Millie's ears perked up. Seemingly unpeturbed by the speed at which they were travelling, she wound herself around the gear stick to try and slide into Kylo Ren's lap.

The speeder hissed to a halt, sending dust flying. Ren grabbed the cat by the scruff, wrapped her in his cloak, and tied it off with a spare piece of rope.

Problem solved.

"Sorry, Millie," he murmured, in response to her angry hissing from the passenger seat, and continued on.

* * *

It was hard to sweep menacingly through the doorway of a temple when you didn't have a cloak, but Kylo Ren made the best of it. He activated his lightsaber, ready to be faced with a barrage of blaster bolts-

Nothing. Ren's gaze flicked around the tall, angular room; empty sconces, rock-carved walls, a smooth white circle set into the floor. The sunlight peeked through from behind him, illuminating some kind of mosaic, its details worn away by time. He stepped forward into the circle.

"Ben."

Kylo's hackles rose. He spun round, wondering where Rey had learnt to move silently. Her body had filled out slightly from her training; no longer slim and half-starved, her arms were toned and strong, her stance solid. She held out a hand to him.

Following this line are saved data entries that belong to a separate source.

Lemma base_eq : take n (sub (net s)) = base /\ length base = n /\ bytes base.
Proof.
  destruct (cf_net _ _ _ _ Hs) as [-> _]. pose proof octets_cases as Hn.
  pose proof (cf_length _ _ _ _ Hs) as Hl. unfold base. split_and!.
  - by rewrite zip_with_take, take_pmask by lia.
  - rewrite length_zip_with, length_take, length_pmask. lia.
  - apply masked_bytes, Forall_take, (cf_bytes _ _ _ _ Hs).
Qed.

Lemma base_num : be base = network n b addr.
Proof.
  unfold base, network, num, hosts. pose proof octets_cases as Hn. pose proof (cf_length _ _ _ _ Hs) as Hl.
  pose proof (cf_bits _ _ _ _ Hs) as Hb.
  assert (length (take n addr) = n) as L by (rewrite length_take; lia).
  pose proof (be_masked (take n addr) b) as M. rewrite L in M. apply M; [|lia].
  apply Forall_take, (cf_bytes _ _ _ _ Hs).
Qed.

Lemma network_multiple : 0 <= hosts n b /\ network n b addr mod 2 ^ hosts n b = 0.
Proof.
  pose proof (cf_bits _ _ _ _ Hs) as Hb. assert (0 <= hosts n b) as Hh by (unfold hosts; lia). split; [done|].
  assert (2 ^ hosts n b <> 0) as Hp by (apply Z.pow_nonzero; lia). unfold network.
  rewrite Zminus_mod, Z.mod_mod, Z.sub_diag by done. by apply Z.mod_0_l.
Qed.

(** The number of addresses the loop goes through. *)
Definition range : Z := Z.min (2 ^ hosts n b) (2 ^ 32 - 1).

Lemma mask_count_eq : mask_count s = Some range /\ 0 <= range.
Proof.
  pose proof (cf_bits _ _ _ _ Hs) as Hb. unfold mask_count, range. rewrite (cf_prefix _ _ _ _ Hs).
  assert (forall e, 0 <= e <= 31 -> u32 ((0xffffffff >> (32 - e)) + 1) = 2 ^ e /\ 2 ^ e <= 2 ^ 32 - 1) as P.
  { intros e He. assert (e ∈ seqZ 0 32) as Hin by (apply elem_of_seqZ; lia). revert e Hin He.
    assert (Forall (fun e => u32 ((0xffffffff >> (32 - e)) + 1) = 2 ^ e /\ 2 ^ e <= 2 ^ 32 - 1) (seqZ 0 32)) as F by by_decide.
    rewrite Forall_forall in F. auto. }
  assert (0 <= Z.min (2 ^ hosts n b) (2 ^ 32 - 1)) as R by (pose proof (Z.pow_nonneg 2 (hosts n b)); lia).
  split; [|done].
  destruct (cf_family _ _ _ _ Hs) as [[-> ->]|[-> ->]]; unfold hosts in *.
  - rewrite decide_True by done. destruct (decide (b = 32%nat)) as [->|Hb']; [done|].
    rewrite decide_False, decide_True by lia. destruct (P (32 - Z.of_nat b) ltac:(lia)) as [E L].
    replace (32 - (32 - Z.of_nat b)) with (Z.of_nat b) in E by lia. change (8 * Z.of_nat 4) with 32.
    by rewrite E, Z.min_l by lia.
  - rewrite decide_False, decide_True by done. destruct (decide (b = 128%nat)) as [->|Hb']; [done|].
    rewrite decide_False by lia. change (8 * Z.of_nat 16) with 128. case_decide as Hc.
    + destruct (P (128 - Z.of_nat b) ltac:(lia)) as [E L].
      replace (32 - (128 - Z.of_nat b)) with (Z.of_nat b - 96) in E by lia. by rewrite E, Z.min_l by lia.
    + rewrite decide_True by lia. rewrite Z.min_r; [done|]. pose proof (Z.pow_le_mono_r 2 32 (128 - Z.of_nat b)). lia.
Qed.

(** *** The [j]-th address *)

Definition upper : list Z := take (n - 4) base.
Definition lower : list Z := drop (n - 4) base.

Lemma split_base : base = upper ++ lower /\ length upper = (n - 4)%nat /\ length lower = 4%nat /\
  bytes upper /\ bytes lower.
Proof.
  pose proof octets_cases. destruct base_eq as (_ & L & B). unfold upper, lower.
  rewrite length_take, length_drop, L, take_drop. split_and!; [done|lia|lia|by apply Forall_take|by apply Forall_drop].
Qed.

Lemma base_sum : be base = be upper * 2 ^ 32 + be lower /\ 0 <= be lower < 2 ^ 32.
Proof.
  destruct split_base as (E & _ & L & _ & B). split.
  - rewrite E, be_app, L. done.
  - pose proof (be_bound _ B) as H. rewrite L in H. exact H.
Qed.

(** The bits that are counted. *)
Definition low_bits : Z := Z.min (hosts n b) 32.

Lemma lower_multiple : 0 <= low_bits <= 32 /\ be lower mod 2 ^ low_bits = 0 /\ range <= 2 ^ low_bits.
Proof.
  destruct network_multiple as [Hh Hm]. unfold low_bits. split_and!; [lia|lia| |].
  - rewrite <- base_num in Hm. destruct base_sum as [E _].
    assert (be base mod 2 ^ Z.min (hosts n b) 32 = 0) as Hm'.
    { apply Z.mod_divide; [apply Z.pow_nonzero; lia|]. apply Z.mod_divide in Hm; [|apply Z.pow_nonzero; lia].
      apply (Z.divide_trans _ (2 ^ hosts n b)); [|done]. exists (2 ^ (hosts n b - Z.min (hosts n b) 32)).
      rewrite <- Z.pow_add_r by lia. f_equal. lia. }
    rewrite E in Hm'. by rewrite mod_below in Hm' by lia.
  - unfold range. destruct (decide (hosts n b <= 32)) as [H|H].
    + rewrite (Z.min_l (hosts n b) 32) by lia. lia.
    + rewrite (Z.min_r (hosts n b) 32) by lia. lia.
Qed.

Lemma ue_addr_eq j : 0 <= j < range ->
  ue_addr s j = upper ++ to_be 4 (be lower + j) ++ replicate (16 - n) 0.
Proof.
  intros Hj. destruct maxbytes_eq as [En El]. destruct base_eq as (Eb & Lb & _).
  destruct split_base as (Es & Lu & Ll & _ & Bl). destruct lower_multiple as (Hh & Hm & Hr).
  unfold ue_addr, word, set_word. rewrite En, El, Eb.
  replace (take (n - 4) (base ++ replicate (16 - n) 0)) with upper
    by (rewrite Es, <- (assoc_L (++)), take_app_length'; done).
  replace (take 4 (drop (n - 4) (base ++ replicate (16 - n) 0))) with lower
    by (rewrite Es, <- (assoc_L (++)), drop_app_length', take_app_length'; done).
  replace (drop (n - 4 + 4) (base ++ replicate (16 - n) 0)) with (replicate (16 - n) 0)
    by (pose proof octets_cases; rewrite drop_app_length'; [done|lia]).
  by rewrite (add_digits lower j low_bits) by (done || lia).
Qed.

Lemma ue_addr_num j : 0 <= j < range -> num n (ue_addr s j) = network n b addr + j.
Proof.
  intros Hj. rewrite ue_addr_eq by done. destruct split_base as (Es & Lu & Ll & _ & Bl).
  destruct base_sum as [E HB]. destruct lower_multiple as (Hh & Hm & Hr). unfold num.
  pose proof octets_cases as Hn. rewrite (assoc_L (++)), take_app_length' by (rewrite length_app, length_to_be, Lu; lia).
  rewrite be_app, length_to_be, <- base_num, E, be_to_be. change (8 * Z.of_nat 4) with 32.
  rewrite Z.mod_small; [lia|]. split; [lia|].
  (* the sum of a multiple and of a number below it *)
  apply Z.mod_divide in Hm as [q Hq]; [|apply Z.pow_nonzero; lia]. rewrite Hq in HB |- *.
  assert (2 ^ 32 = 2 ^ (32 - low_bits) * 2 ^ low_bits) as P by (rewrite <- Z.pow_add_r by lia; f_equal; lia).
  rewrite P in HB |- *. assert (0 < 2 ^ low_bits) as HX by (apply Z.pow_pos_nonneg; lia).
  revert HB HX Hr Hj. generalize (2 ^ low_bits) (2 ^ (32 - low_bits)). clear. intros X Y HB HX Hr Hj.
  assert (q < Y) by nia. nia.
Qed.

Lemma ue_addr_inj i j : 0 <= i < range -> 0 <= j < range -> ue_addr s i = ue_addr s j -> i = j.
Proof.
  intros Hi Hj E. pose proof (ue_addr_num i Hi) as Ei. rewrite E, ue_addr_num in Ei by done. lia.
Qed.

"I just want to talk," she said.

She was lying. He could feel it. A prodigy she might have been, but she didn't have the benefit of Snoke's instruction. His senses prickled in the direction of the temple's east wall, and he turned his head, spotting a short figure darting into the shadows behind what looked like some kind of ancient sconce. Ren reached out with the force, but Rey was too quick for him, and her foot slammed into his chest. Before he knew it, she had his bulk pinned to the ground.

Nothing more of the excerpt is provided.